Instructions for the task:
In the listing below, the line containing "closes over to" marks the end; copy exactly every line from the first through that one.

Dataset extract:
—————

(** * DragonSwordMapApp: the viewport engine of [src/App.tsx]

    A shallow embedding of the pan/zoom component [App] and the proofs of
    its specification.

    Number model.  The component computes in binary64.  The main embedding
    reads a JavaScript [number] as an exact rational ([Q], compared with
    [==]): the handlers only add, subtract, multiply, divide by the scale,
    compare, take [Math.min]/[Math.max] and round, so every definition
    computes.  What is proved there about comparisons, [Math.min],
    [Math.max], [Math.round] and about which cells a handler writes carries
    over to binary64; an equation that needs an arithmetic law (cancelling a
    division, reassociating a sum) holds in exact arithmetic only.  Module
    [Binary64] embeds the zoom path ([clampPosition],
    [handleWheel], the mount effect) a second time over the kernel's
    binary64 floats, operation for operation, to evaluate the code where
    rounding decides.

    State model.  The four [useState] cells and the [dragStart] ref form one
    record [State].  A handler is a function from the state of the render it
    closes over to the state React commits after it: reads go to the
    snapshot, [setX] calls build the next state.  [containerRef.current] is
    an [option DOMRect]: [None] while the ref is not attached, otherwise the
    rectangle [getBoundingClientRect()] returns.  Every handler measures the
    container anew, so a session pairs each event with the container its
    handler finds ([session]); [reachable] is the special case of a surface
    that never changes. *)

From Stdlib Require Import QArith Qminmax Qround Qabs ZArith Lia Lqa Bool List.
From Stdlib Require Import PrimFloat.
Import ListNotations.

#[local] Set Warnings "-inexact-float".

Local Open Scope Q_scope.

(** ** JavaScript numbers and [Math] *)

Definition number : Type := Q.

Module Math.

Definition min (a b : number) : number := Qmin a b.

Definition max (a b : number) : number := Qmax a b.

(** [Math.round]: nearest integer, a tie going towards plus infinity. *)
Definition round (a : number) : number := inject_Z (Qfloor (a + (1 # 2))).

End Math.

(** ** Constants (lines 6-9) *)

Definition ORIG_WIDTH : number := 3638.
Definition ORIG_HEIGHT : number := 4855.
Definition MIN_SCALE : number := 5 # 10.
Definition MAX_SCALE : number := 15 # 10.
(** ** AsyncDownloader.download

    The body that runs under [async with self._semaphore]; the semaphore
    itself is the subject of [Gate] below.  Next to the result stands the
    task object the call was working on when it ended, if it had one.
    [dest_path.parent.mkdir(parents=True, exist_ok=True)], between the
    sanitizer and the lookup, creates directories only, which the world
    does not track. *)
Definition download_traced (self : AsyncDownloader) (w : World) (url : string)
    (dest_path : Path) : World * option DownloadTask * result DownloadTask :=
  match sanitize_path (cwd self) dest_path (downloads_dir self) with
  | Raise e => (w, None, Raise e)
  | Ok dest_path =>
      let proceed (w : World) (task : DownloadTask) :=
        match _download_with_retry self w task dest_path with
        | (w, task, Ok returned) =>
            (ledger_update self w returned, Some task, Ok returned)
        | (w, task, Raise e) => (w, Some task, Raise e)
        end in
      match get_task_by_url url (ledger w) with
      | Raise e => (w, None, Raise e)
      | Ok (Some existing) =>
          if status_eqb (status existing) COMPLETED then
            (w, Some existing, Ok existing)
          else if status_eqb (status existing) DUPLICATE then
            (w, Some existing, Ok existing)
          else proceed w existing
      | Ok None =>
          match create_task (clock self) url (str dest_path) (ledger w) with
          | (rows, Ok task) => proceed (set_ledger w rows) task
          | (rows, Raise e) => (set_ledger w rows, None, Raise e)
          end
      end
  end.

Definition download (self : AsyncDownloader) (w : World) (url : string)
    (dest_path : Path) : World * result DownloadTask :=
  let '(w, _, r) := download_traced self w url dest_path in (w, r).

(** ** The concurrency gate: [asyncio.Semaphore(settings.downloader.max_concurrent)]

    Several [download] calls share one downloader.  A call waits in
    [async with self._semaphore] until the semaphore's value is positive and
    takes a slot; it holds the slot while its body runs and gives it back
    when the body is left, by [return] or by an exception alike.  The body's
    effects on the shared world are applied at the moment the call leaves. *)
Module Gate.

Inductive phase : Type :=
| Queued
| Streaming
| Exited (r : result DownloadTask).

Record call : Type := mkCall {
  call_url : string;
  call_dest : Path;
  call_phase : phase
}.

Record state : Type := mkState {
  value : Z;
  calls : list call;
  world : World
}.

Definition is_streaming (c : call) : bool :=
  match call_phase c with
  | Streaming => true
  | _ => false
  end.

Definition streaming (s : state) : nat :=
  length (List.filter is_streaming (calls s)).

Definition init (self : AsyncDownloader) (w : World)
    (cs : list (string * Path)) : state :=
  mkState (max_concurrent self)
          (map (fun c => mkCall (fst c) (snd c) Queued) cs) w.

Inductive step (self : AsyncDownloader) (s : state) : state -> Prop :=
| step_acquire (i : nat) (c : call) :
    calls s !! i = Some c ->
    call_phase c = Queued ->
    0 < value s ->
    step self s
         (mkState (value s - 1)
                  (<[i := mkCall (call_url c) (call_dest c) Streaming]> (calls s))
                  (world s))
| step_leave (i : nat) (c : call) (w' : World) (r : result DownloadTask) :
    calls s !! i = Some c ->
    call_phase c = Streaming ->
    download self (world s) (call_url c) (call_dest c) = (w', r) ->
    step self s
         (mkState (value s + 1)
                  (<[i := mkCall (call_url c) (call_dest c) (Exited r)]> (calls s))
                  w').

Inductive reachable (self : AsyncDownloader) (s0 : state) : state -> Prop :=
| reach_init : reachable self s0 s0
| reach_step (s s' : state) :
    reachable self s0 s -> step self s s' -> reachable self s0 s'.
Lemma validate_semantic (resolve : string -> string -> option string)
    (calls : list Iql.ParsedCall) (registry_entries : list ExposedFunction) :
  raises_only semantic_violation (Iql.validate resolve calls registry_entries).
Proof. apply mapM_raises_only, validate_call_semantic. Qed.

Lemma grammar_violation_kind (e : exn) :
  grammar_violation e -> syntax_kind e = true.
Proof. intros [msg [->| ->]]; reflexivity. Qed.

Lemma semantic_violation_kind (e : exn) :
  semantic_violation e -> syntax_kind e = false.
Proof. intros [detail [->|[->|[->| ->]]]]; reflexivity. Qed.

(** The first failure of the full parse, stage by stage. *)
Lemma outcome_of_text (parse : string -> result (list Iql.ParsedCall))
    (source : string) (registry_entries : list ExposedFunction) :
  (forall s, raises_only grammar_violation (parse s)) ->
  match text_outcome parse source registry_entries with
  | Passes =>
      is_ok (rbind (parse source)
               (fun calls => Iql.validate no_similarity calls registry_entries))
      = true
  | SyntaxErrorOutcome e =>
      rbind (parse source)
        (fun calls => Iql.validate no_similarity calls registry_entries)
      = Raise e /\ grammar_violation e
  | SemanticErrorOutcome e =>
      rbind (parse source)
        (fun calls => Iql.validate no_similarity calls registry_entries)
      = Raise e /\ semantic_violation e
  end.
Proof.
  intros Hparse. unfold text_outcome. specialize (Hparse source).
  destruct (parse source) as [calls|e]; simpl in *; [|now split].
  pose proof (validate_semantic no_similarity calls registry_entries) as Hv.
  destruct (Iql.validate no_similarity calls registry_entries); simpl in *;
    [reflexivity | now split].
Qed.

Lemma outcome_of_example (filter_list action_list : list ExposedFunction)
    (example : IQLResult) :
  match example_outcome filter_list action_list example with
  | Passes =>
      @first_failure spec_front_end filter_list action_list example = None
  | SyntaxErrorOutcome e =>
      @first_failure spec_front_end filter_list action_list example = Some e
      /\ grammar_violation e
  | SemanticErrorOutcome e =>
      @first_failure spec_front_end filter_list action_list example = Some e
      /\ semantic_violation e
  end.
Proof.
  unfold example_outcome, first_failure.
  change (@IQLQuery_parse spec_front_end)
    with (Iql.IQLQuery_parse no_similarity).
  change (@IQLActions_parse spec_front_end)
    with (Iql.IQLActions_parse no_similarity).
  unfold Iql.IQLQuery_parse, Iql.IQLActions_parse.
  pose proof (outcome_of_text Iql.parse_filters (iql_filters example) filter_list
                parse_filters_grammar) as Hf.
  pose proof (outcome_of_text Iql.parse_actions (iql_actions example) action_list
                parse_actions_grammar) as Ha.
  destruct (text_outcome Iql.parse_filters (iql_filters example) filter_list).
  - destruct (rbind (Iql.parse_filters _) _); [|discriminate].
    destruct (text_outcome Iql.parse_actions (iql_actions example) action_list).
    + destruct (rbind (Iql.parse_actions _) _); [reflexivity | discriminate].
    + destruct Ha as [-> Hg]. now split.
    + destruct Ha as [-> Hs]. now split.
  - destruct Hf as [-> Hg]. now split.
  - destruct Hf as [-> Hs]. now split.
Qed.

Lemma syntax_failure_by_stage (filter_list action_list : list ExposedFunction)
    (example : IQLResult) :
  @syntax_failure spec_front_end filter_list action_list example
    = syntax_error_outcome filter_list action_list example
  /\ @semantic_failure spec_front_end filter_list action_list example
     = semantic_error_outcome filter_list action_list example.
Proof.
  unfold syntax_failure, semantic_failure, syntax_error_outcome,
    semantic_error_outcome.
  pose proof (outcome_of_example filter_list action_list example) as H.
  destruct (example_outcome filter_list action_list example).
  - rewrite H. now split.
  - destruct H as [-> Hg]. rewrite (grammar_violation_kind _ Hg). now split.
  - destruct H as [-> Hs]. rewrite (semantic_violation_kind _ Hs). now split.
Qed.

—————

Task answer:
(** * DragonSwordMapApp: the viewport engine of [src/App.tsx]

    A shallow embedding of the pan/zoom component [App] and the proofs of
    its specification.

    Number model.  The component computes in binary64.  The main embedding
    reads a JavaScript [number] as an exact rational ([Q], compared with
    [==]): the handlers only add, subtract, multiply, divide by the scale,
    compare, take [Math.min]/[Math.max] and round, so every definition
    computes.  What is proved there about comparisons, [Math.min],
    [Math.max], [Math.round] and about which cells a handler writes carries
    over to binary64; an equation that needs an arithmetic law (cancelling a
    division, reassociating a sum) holds in exact arithmetic only.  Module
    [Binary64] embeds the zoom path ([clampPosition],
    [handleWheel], the mount effect) a second time over the kernel's
    binary64 floats, operation for operation, to evaluate the code where
    rounding decides.

    State model.  The four [useState] cells and the [dragStart] ref form one
    record [State].  A handler is a function from the state of the render it
    closes over to the state React commits after it: reads go to the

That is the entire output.